Dataset excerpts:

══════════════════════════════

(** * ORB signal detection and trade simulation: a shallow embedding

    The TypeScript sources embedded here are
      - the portfolio backtest script: [checkSignal], [simulateTrade] and
        the day loop, the ranking and the report of [runPortfolioBacktest];
      - the intraday ORB strategy: [groupCandlesByDay], [backtestDay],
        [backtestIntraday], and the parameter sweep of src/run_intraday.ts;
      - the gap-fill strategy: [calculateRSI], [calculateAvgVolume],
        [calculateSMA], [backtestGapFill], [aggregateResults];
      - src/trade_bot.ts: [loadState], [checkPosition], [checkSetup],
        [triggerTrade] and the ticker loop of [runTradeBot];
      - src/lose_bot.ts: [loadState].

    JavaScript numbers are modelled by [JSNum.num]: exact rationals together
    with the three special values +Infinity, -Infinity and NaN.  Finite
    arithmetic is exact (no rounding, no overflow) and the two zeros are
    identified; the special values follow IEEE 754 as JavaScript exposes
    them.  Promises are left out: every function is modelled on the value
    its awaited calls resolve to. *)

From Stdlib Require Import QArith Qabs Qround ZArith String Ascii Bool Lia Lqa List.
From Stdlib Require Import Permutation Sorted.
Import ListNotations.

Open Scope Q_scope.

(* ------------------------------------------------------------------ *)
(** ** JavaScript numbers *)

Module JSNum.

Inductive num : Type :=
| Fin (q : Q)
| PInf
| NInf
| NaN.

Definition zero : num := Fin 0.
Definition of_nat (n : nat) : num := Fin (inject_Z (Z.of_nat n)).

Definition add (a b : num) : num :=
  match a, b with
  | NaN, _ | _, NaN => NaN
  | Fin x, Fin y => Fin (x + y)
  | PInf, NInf | NInf, PInf => NaN
  | PInf, _ | _, PInf => PInf
  | NInf, _ | _, NInf => NInf
  end.

Definition sub (a b : num) : num :=
  match a, b with
  | NaN, _ | _, NaN => NaN
  | Fin x, Fin y => Fin (x - y)
  | PInf, PInf | NInf, NInf => NaN
  | PInf, _ | _, NInf => PInf
  | NInf, _ | _, PInf => NInf
  end.

(** Sign of an infinity scaled by a finite factor. *)
Definition scale_inf (positive : bool) (x : Q) : num :=
  match x ?= 0 with
  | Gt => if positive then PInf else NInf
  | Lt => if positive then NInf else PInf
  | Eq => NaN
  end.

Definition mul (a b : num) : num :=
  match a, b with
  | NaN, _ | _, NaN => NaN
  | Fin x, Fin y => Fin (x * y)
  | Fin x, PInf | PInf, Fin x => scale_inf true x
  | Fin x, NInf | NInf, Fin x => scale_inf false x
  | PInf, PInf | NInf, NInf => PInf
  | PInf, NInf | NInf, PInf => NInf
  end.

(** Division: a finite non-zero numerator over zero is a signed infinity,
    zero over zero is NaN. *)
Definition div (a b : num) : num :=
  match a, b with
  | NaN, _ | _, NaN => NaN
  | Fin x, Fin y =>
      match y ?= 0 with
      | Eq => match x ?= 0 with Gt => PInf | Lt => NInf | Eq => NaN end
      | _ => Fin (x / y)
      end
  | Fin _, _ => Fin 0
  | PInf, Fin y => match y ?= 0 with Lt => NInf | _ => PInf end
  | NInf, Fin y => match y ?= 0 with Lt => PInf | _ => NInf end
  | _, _ => NaN
  end.

Definition lt (a b : num) : bool :=
  match a, b with
  | NaN, _ | _, NaN => false
  | Fin x, Fin y => match x ?= y with Lt => true | _ => false end
  | NInf, NInf | PInf, _ | _, NInf => false
  | _, _ => true
  end.
(** * collection-js: List and Iterable over a store of JavaScript objects

    A shallow embedding of [List] (the array-backed ordered sequence) and of
    [Iterable] (the read-only traversal methods every collection inherits),
    followed by the properties of the specification that concern them.

    Arrays and collection instances live in a store, so that in-place
    mutation ([splice], index assignment) and aliasing of a backing array
    are visible.  Methods are computations in a state-and-exception monad
    over that store; the functions a caller passes are computations too.
    What the host provides and the library only uses (the operator [<],
    case conversion, locale comparison, string conversion) is an interface,
    [Host], with an instance for the examples.

    The file has two parts: the embedding, then the lemmas and theorems. *)

From stdpp Require Import base option list gmap strings pretty.
From Stdlib Require Import ZArith Lia Ascii Sorted.

Open Scope Z_scope.

(** ** JavaScript values *)

Module JS.

Definition loc := positive.

(** Numbers are restricted to the integers and NaN. *)
Inductive value :=
  | VUndefined
  | VNull
  | VBool (b : bool)
  | VNum (n : Z)
  | VNaN
  | VStr (s : string)
  | VRef (l : loc).

#[global] Instance value_eq_dec : EqDecision value.
Proof. solve_decision. Defined.

#[global] Instance value_inhabited : Inhabited value := populate VUndefined.

(** ToBoolean *)
Definition truthy (v : value) : bool :=
  match v with
  | VUndefined | VNull | VNaN => false
  | VBool b => b
  | VNum n => negb (n =? 0)
  | VStr s => negb (String.eqb s "")
  | VRef _ => true
  end.

(** [x === y]: same type and same value, objects by reference, and
    [NaN] different from itself. *)
Definition strict_eq (x y : value) : bool :=
  match x, y with
  | VNaN, _ | _, VNaN => false
  | _, _ => bool_decide (x = y)
  end.

(** [Object.prototype.toString] of a plain object. *)
Definition object_Object : string := "[object Object]".

(** [x == o] where [o] is a reference to a plain object, one that
    inherits [valueOf] and [toString] from [Object.prototype].  Against
    another object the comparison is by reference; a string or a number is
    compared with the primitive of [o], the string ["[object Object]"],
    which as a number is [NaN]; a boolean is first turned into a number;
    [null] and [undefined] are equal to no object. *)
Definition loose_eq_plain_object (x : value) (o : loc) : bool :=
  match x with
  | VRef l => bool_decide (l = o)
  | VStr s => String.eqb s object_Object
  | VNum _ | VNaN | VBool _ => false
  | VUndefined | VNull => false
  end.

(** *** Array primitives, on the sequence of elements *)

(** [xs[i]]: [undefined] outside the array. *)
Definition Array_get (xs : list value) (i : Z) : value :=
  if decide (0 ≤ i) then default VUndefined (xs !! Z.to_nat i) else VUndefined.

(** [xs[i] = x] for an integer [i ≥ 0]: replaces inside the array, and
    extends it when [i] is at or past the end, the skipped positions being
    holes that read as [undefined]. *)
Definition Array_set (xs : list value) (i : nat) (x : value) : list value :=
  if decide (i < length xs)%nat then <[i:=x]> xs
  else xs ++ replicate (i - length xs) VUndefined ++ [x].

(** Resolution of a relative index against a length (ES5 15.4.4.10,
    15.4.4.12): negative indices count from the end, and the result is
    clamped to [0, len]. *)
Definition relative_index (k : Z) (len : nat) : nat :=
  if decide (k < 0) then Z.to_nat (Z.max (Z.of_nat len + k) 0)
  else Z.to_nat (Z.min k (Z.of_nat len)).

(** [xs.slice(start, end)]; an omitted [end] is the length. *)
Definition Array_slice (xs : list value) (start : Z) (end_ : option Z) : list value :=
  let len := length xs in
  let k := relative_index start len in
  let final := match end_ with None => len | Some e => relative_index e len end in
  take (final - k) (drop k xs).

(** [xs.splice(start, deleteCount, ...ins)]: the removed elements and the
    new contents. *)
Definition Array_splice (xs : list value) (start deleteCount : Z) (ins : list value)
  : list value * list value :=
  let len := length xs in
  let k := relative_index start len in
  let dc := Z.to_nat (Z.min (Z.max deleteCount 0) (Z.of_nat len - Z.of_nat k)) in
  (take dc (drop k xs), take k xs ++ ins ++ drop (k + dc) xs).

(** [xs.join(sep)]: [undefined] and [null] elements give the empty string,
    the others their string conversion. *)
Definition Array_join (to_string : value → string) (sep : string) (xs : list value) : string :=
  String.concat sep
    ((λ x, match x with VUndefined | VNull => "" | _ => to_string x end) <$> xs).

(** [Array.prototype.sort] with a comparison function that may throw.
    ES5 15.4.4.11 leaves open in which order the elements are compared;
    this is the stable insertion sort, an element going before the first
    element of the sorted rest that it does not exceed. *)
Section Array_sort.
Context {E A : Type} (comparefn : A → A → E + Z).

Fixpoint sort_insert (x : A) (l : list A) : E + list A :=
  match l with
  | [] => inr [x]
  | y :: l' =>
      match comparefn x y with
      | inl e => inl e
      | inr c =>
          if decide (c ≤ 0) then inr (x :: y :: l')
          else match sort_insert x l' with
               | inl e => inl e
               | inr r => inr (y :: r)
               end
      end
  end.

Fixpoint Array_sort (l : list A) : E + list A :=
  match l with
  | [] => inr []
  | x :: l' =>
      match Array_sort l' with
      | inl e => inl e
      | inr s => sort_insert x s
      end
  end.
End Array_sort.

(** [s.split('.')] *)
Fixpoint split_dot (s : string) : list string :=
  match s with
  | EmptyString => [EmptyString]
  | String c rest =>
      if Ascii.eqb c "."%char then EmptyString :: split_dot rest
      else match split_dot rest with
           | x :: xs => String c x :: xs
           | [] => [String c EmptyString]
           end
  end.

(** [x == null] *)
Definition loose_eq_null (x : value) : bool :=
  match x with VUndefined | VNull => true | _ => false end.

(** [(low + high) >> 1] works on the 32-bit signed integer its left
    operand wraps to. *)
Definition to_int32 (z : Z) : Z :=
  let m := z mod 2 ^ 32 in
  if decide (m < 2 ^ 31) then m else m - 2 ^ 32.

(** What the library takes from the host: the relational operator [<]
    (ES5 11.8.5, which on two numbers is the numeric order), case
    conversion, locale-aware comparison of a string with a value, and
    string conversion. *)
Class Host := {
  host_lt : value → value → bool;
  host_lt_num : ∀ m n : Z, host_lt (VNum m) (VNum n) = (m <? n);
  host_toUpperCase : string → string;
  host_localeCompare : string → value → Z;
  host_ToString : value → string
}.

End JS.

Import JS.

(** ** The store and the monad of methods *)

(** Constructors whose prototype chain contains [Iterable]: [List], and
    the [SimpleIterable] of the test-suite, which keeps the array it is
    given. *)
Inductive constructor := List_ctor | SimpleIterable_ctor.

#[global] Instance constructor_eq_dec : EqDecision constructor.
Proof. solve_decision. Defined.

(** A [Map] holds its entries in insertion order; a plain object its
    properties. *)
Inductive object :=
  | OArray (elems : list value)
  | OInstance (c : constructor) (items : value)
  | OMap (entries : list (value * value))
  | OPlain (props : list (string * value)).

#[global] Instance object_eq_dec : EqDecision object.
Proof. solve_decision. Defined.

Abbreviation heap := (gmap loc object).

Inductive error :=
  | Error (message : string)
  | TypeError (message : string).

(** The third outcome marks a loop cut off by its step budget; only loops
    whose termination is not structural take a budget. *)
Inductive outcome (A : Type) :=
  | Ok (a : A)
  | Throw (e : error)
  | OutOfFuel.
Arguments Ok {A} a.
Arguments Throw {A} e.
Arguments OutOfFuel {A}.

Definition M (A : Type) : Type := heap → outcome A * heap.

#[global] Instance M_ret : MRet M := λ A a h, (Ok a, h).
#[global] Instance M_bind : MBind M := λ A B f m h,
  match m h with
  | (Ok a, h') => f a h'
  | (Throw e, h') => (Throw e, h')
  | (OutOfFuel, h') => (OutOfFuel, h')
  end.

Definition throw {A} (e : error) : M A := λ h, (Throw e, h).
Definition out_of_fuel {A} : M A := λ h, (OutOfFuel, h).

(** A new object, at an address the store does not use. *)
Definition alloc (o : object) : M value :=
  λ h, let l := fresh (dom h) in (Ok (VRef l), <[l:=o]> h).

(** The elements of the array a value refers to; reading [length] or an
    index of [null] or [undefined] is a [TypeError], and a value that is
    not an array has no elements. *)
Definition array_of (v : value) : M (list value) :=
  λ h, match v with
       | VRef l => match h !! l with
                   | Some (OArray xs) => (Ok xs, h)
                   | _ => (Ok [], h)
                   end
       | VUndefined | VNull => (Throw (TypeError "Cannot read property of null or undefined"), h)
       | _ => (Ok [], h)
       end.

══════════════════════════════

Task details :: Above are the records; copy each line from them that includes the string "false".

Answer section ::
  | Fin x, NInf | NInf, Fin x => scale_inf false x
  | NaN, _ | _, NaN => false
  | Fin x, Fin y => match x ?= y with Lt => true | _ => false end
  | NInf, NInf | PInf, _ | _, NInf => false
  | VUndefined | VNull | VNaN => false
  | VNaN, _ | _, VNaN => false
  | VNum _ | VNaN | VBool _ => false
  | VUndefined | VNull => false
  match x with VUndefined | VNull => true | _ => false end.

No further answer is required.